*** Dataset extract Section Begins ***
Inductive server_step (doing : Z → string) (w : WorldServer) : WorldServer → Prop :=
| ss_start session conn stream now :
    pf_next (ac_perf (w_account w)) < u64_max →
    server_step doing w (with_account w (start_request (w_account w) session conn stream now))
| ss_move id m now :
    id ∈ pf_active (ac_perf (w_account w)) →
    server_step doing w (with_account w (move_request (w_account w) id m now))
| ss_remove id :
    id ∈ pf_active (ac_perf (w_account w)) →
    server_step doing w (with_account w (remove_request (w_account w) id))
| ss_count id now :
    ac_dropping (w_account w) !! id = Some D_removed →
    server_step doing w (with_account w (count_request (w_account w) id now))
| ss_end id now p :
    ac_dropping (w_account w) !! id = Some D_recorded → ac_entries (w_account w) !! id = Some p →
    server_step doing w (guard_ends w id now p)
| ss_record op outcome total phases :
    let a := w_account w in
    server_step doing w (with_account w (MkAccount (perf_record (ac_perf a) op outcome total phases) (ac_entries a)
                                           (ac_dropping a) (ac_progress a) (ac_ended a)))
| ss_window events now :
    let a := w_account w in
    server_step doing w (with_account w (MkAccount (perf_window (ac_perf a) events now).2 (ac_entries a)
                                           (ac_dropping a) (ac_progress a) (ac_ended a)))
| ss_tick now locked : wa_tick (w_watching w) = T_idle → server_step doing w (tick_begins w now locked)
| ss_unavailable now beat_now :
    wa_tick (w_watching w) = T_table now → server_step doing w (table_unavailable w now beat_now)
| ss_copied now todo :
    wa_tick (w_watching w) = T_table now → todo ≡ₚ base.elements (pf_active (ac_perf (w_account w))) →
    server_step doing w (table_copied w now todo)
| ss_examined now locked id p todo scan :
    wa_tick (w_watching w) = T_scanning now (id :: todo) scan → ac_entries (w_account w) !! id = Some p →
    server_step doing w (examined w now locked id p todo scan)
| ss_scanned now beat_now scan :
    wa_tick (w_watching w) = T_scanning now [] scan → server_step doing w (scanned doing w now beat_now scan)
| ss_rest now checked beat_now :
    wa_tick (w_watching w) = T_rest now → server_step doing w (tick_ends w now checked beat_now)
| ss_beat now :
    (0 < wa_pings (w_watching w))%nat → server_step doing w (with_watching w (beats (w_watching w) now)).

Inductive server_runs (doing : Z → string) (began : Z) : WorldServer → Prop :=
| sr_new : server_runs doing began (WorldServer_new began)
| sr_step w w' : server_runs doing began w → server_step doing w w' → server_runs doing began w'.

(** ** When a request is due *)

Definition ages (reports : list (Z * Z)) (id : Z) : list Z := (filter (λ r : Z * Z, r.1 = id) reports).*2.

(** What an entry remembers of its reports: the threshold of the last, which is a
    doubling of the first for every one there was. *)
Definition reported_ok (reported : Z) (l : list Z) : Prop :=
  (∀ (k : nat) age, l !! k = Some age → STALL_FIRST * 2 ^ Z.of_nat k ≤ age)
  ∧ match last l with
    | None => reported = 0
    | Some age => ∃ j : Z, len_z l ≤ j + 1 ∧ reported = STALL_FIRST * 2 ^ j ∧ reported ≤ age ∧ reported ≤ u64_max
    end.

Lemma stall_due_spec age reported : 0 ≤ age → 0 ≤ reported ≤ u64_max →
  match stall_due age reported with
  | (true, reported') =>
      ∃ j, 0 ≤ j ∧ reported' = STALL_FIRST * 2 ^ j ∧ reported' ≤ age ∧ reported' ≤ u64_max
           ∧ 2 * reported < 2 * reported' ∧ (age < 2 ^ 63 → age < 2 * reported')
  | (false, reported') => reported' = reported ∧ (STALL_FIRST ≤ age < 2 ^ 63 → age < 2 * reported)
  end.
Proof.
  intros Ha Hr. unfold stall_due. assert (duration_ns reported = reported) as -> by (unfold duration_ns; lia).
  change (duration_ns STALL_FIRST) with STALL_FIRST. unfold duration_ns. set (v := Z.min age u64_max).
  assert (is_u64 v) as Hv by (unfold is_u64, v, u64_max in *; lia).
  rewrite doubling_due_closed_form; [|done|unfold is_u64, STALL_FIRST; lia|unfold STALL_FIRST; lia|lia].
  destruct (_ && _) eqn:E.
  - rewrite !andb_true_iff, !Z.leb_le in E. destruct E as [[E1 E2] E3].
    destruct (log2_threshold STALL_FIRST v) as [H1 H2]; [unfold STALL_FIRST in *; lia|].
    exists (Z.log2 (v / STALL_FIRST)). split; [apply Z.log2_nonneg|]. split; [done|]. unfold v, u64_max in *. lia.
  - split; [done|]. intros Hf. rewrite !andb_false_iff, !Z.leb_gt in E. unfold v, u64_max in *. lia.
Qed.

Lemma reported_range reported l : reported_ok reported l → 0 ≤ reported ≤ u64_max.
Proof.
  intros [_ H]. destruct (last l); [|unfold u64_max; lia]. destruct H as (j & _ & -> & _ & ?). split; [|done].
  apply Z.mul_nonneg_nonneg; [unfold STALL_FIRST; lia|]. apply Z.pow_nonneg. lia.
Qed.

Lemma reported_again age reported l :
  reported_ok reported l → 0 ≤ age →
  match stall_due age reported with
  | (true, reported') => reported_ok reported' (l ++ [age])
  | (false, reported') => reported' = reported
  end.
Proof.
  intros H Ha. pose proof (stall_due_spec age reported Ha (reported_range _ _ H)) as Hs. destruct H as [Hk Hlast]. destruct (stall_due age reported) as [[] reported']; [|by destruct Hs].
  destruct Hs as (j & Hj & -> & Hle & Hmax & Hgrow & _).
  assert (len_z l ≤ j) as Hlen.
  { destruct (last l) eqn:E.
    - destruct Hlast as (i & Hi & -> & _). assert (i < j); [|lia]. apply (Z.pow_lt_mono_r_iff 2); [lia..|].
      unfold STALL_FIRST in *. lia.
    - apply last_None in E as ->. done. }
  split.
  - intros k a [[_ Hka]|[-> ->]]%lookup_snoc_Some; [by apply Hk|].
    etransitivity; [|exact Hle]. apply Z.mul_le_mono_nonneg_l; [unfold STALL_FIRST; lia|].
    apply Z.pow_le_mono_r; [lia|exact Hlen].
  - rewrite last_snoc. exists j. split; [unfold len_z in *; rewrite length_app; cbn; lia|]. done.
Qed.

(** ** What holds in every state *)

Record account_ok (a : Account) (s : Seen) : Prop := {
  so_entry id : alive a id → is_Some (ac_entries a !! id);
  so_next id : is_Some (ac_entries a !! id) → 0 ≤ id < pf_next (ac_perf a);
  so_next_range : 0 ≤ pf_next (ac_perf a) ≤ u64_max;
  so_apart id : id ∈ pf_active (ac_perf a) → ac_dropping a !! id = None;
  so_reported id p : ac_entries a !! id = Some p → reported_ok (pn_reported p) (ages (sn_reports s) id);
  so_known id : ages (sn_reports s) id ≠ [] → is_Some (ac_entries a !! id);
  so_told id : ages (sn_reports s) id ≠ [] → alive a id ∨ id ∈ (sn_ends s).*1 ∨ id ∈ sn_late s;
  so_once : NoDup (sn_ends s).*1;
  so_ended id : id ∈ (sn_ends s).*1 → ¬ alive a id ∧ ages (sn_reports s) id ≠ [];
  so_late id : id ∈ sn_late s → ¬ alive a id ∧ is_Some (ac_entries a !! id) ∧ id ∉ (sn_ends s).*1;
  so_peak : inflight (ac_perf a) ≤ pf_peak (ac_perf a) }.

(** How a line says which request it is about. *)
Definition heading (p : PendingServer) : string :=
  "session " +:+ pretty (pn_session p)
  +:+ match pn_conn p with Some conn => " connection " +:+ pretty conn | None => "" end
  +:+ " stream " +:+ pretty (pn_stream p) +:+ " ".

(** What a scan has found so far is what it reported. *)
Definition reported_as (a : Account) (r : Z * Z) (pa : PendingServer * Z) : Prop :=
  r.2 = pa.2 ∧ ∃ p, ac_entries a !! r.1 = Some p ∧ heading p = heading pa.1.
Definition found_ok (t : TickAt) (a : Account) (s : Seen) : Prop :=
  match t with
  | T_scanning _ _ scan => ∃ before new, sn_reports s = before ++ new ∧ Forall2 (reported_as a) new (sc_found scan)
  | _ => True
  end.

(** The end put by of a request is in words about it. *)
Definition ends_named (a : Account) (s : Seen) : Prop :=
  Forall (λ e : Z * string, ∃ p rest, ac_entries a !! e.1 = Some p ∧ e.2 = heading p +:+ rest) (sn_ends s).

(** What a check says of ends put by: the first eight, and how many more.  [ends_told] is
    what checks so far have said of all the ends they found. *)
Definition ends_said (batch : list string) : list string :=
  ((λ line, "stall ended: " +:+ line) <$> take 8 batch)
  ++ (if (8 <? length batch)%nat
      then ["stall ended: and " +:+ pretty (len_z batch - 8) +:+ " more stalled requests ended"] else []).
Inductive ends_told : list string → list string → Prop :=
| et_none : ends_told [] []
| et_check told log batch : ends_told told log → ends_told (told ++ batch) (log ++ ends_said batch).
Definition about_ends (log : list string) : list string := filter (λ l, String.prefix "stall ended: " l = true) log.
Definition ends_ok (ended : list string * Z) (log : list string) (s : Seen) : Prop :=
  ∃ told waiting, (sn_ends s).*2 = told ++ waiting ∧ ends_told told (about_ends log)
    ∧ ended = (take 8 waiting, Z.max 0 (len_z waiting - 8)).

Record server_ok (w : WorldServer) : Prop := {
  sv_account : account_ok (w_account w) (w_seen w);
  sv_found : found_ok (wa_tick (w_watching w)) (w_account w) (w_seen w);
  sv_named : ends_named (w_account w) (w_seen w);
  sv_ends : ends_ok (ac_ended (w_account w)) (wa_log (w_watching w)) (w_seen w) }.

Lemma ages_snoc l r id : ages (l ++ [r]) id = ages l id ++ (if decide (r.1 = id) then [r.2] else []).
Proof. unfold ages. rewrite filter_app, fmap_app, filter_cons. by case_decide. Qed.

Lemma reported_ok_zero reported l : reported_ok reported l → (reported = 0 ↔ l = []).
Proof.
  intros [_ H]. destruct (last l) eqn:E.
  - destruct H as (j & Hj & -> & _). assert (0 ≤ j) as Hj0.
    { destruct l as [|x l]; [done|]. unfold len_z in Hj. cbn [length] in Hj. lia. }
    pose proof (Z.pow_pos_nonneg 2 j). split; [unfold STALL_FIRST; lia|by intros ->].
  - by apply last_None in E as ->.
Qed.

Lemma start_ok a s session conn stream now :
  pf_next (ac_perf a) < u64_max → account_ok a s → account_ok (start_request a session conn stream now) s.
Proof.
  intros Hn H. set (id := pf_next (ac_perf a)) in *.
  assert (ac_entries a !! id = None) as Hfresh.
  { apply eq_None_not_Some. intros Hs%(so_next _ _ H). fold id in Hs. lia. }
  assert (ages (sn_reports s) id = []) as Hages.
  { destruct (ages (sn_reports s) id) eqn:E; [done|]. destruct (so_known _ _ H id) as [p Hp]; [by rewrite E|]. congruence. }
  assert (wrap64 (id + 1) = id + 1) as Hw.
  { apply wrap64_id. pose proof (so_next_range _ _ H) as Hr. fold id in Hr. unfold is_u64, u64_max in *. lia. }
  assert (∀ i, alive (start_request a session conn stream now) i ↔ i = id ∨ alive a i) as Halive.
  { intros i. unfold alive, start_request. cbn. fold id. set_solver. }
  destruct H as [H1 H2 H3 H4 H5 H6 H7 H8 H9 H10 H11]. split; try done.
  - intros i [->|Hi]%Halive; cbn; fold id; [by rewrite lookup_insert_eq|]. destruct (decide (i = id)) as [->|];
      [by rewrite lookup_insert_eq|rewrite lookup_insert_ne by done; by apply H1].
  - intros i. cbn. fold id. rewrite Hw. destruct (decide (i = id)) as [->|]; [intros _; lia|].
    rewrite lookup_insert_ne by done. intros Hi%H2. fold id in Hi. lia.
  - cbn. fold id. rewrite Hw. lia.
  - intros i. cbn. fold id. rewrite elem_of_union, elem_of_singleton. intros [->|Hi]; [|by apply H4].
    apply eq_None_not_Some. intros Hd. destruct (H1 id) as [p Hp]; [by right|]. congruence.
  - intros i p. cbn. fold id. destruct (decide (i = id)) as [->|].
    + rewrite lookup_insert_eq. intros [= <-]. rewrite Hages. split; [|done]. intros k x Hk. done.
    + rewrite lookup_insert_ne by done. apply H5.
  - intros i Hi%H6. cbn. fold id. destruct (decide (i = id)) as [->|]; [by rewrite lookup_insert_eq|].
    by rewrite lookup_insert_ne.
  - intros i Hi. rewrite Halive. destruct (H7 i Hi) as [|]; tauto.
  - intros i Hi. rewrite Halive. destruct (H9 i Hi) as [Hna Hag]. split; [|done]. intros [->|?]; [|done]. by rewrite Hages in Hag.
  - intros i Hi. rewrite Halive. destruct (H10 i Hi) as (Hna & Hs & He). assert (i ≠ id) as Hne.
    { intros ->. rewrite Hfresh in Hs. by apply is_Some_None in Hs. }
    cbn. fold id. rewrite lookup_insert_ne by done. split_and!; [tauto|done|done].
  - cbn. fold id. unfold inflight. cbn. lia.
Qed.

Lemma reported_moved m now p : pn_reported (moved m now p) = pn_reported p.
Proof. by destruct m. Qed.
*** Dataset extract Section Ends ***
*** Dataset extract Section Begins ***
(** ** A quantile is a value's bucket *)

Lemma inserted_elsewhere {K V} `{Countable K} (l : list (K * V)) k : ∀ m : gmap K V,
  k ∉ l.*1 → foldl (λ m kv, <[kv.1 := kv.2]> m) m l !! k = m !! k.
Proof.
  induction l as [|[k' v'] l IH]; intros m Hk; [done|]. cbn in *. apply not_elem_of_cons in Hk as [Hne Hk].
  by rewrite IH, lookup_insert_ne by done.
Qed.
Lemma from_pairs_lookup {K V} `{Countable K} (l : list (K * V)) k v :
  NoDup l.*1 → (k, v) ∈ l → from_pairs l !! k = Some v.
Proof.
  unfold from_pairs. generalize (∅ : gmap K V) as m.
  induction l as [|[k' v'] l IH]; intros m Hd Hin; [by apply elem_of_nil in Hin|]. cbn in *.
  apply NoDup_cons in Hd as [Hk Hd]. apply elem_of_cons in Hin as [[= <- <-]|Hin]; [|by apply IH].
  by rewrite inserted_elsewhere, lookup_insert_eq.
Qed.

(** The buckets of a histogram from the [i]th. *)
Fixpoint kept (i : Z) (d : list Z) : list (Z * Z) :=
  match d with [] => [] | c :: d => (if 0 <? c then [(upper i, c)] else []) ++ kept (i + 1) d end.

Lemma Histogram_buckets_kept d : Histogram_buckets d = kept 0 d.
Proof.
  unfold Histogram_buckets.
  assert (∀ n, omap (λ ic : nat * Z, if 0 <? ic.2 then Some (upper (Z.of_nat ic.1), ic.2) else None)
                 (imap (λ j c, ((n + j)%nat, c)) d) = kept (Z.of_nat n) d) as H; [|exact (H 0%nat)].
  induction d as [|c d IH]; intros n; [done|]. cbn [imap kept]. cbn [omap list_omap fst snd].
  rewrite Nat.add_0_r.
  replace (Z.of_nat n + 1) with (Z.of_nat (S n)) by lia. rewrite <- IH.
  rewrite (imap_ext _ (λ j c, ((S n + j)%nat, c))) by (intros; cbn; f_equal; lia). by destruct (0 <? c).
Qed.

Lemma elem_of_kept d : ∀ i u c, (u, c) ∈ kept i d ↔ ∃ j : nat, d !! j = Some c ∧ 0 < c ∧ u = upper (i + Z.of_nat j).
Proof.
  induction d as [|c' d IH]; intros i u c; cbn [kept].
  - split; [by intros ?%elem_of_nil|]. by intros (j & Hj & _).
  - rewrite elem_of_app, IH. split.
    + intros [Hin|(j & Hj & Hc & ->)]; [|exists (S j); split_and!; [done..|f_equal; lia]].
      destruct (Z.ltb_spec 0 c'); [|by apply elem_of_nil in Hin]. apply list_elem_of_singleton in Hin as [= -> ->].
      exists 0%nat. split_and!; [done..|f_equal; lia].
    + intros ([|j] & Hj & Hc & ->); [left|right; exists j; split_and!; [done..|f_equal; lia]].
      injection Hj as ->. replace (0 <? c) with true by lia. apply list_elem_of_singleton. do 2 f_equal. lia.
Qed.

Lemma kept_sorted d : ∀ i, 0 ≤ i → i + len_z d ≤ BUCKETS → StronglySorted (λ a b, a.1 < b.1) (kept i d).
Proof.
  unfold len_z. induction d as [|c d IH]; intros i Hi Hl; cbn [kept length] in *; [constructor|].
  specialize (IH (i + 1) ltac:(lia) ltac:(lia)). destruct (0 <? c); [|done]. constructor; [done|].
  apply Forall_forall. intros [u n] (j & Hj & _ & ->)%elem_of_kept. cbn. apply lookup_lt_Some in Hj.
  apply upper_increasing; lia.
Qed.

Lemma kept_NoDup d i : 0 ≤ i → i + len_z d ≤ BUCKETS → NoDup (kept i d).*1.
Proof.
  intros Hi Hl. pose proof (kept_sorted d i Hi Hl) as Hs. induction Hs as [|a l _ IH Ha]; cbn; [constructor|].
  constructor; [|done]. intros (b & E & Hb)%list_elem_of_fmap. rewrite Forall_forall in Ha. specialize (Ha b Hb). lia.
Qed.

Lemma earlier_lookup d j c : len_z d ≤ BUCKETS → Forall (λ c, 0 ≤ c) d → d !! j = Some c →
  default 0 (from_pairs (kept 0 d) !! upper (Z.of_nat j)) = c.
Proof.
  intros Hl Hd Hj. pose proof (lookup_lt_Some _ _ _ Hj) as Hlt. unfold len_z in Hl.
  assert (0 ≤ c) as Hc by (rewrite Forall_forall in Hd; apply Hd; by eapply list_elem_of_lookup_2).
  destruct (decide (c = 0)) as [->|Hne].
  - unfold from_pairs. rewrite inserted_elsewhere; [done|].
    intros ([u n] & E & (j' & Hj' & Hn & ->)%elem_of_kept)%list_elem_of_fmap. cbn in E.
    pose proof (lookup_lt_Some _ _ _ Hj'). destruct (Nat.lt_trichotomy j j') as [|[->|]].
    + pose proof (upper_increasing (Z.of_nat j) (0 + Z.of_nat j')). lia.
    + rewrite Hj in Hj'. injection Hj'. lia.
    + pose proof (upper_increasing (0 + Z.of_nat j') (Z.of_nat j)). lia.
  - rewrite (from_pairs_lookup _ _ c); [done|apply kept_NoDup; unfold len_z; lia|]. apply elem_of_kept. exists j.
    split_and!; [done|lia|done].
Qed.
*** Dataset extract Section Ends ***
## [What is being asked]
Retype, exactly and in full, the lines above from the one containing "ss_record op outcome" through the one containing "ss_window events now".

## [Answer to this exercise]
| ss_record op outcome total phases :
    let a := w_account w in
    server_step doing w (with_account w (MkAccount (perf_record (ac_perf a) op outcome total phases) (ac_entries a)
                                           (ac_dropping a) (ac_progress a) (ac_ended a)))
| ss_window events now :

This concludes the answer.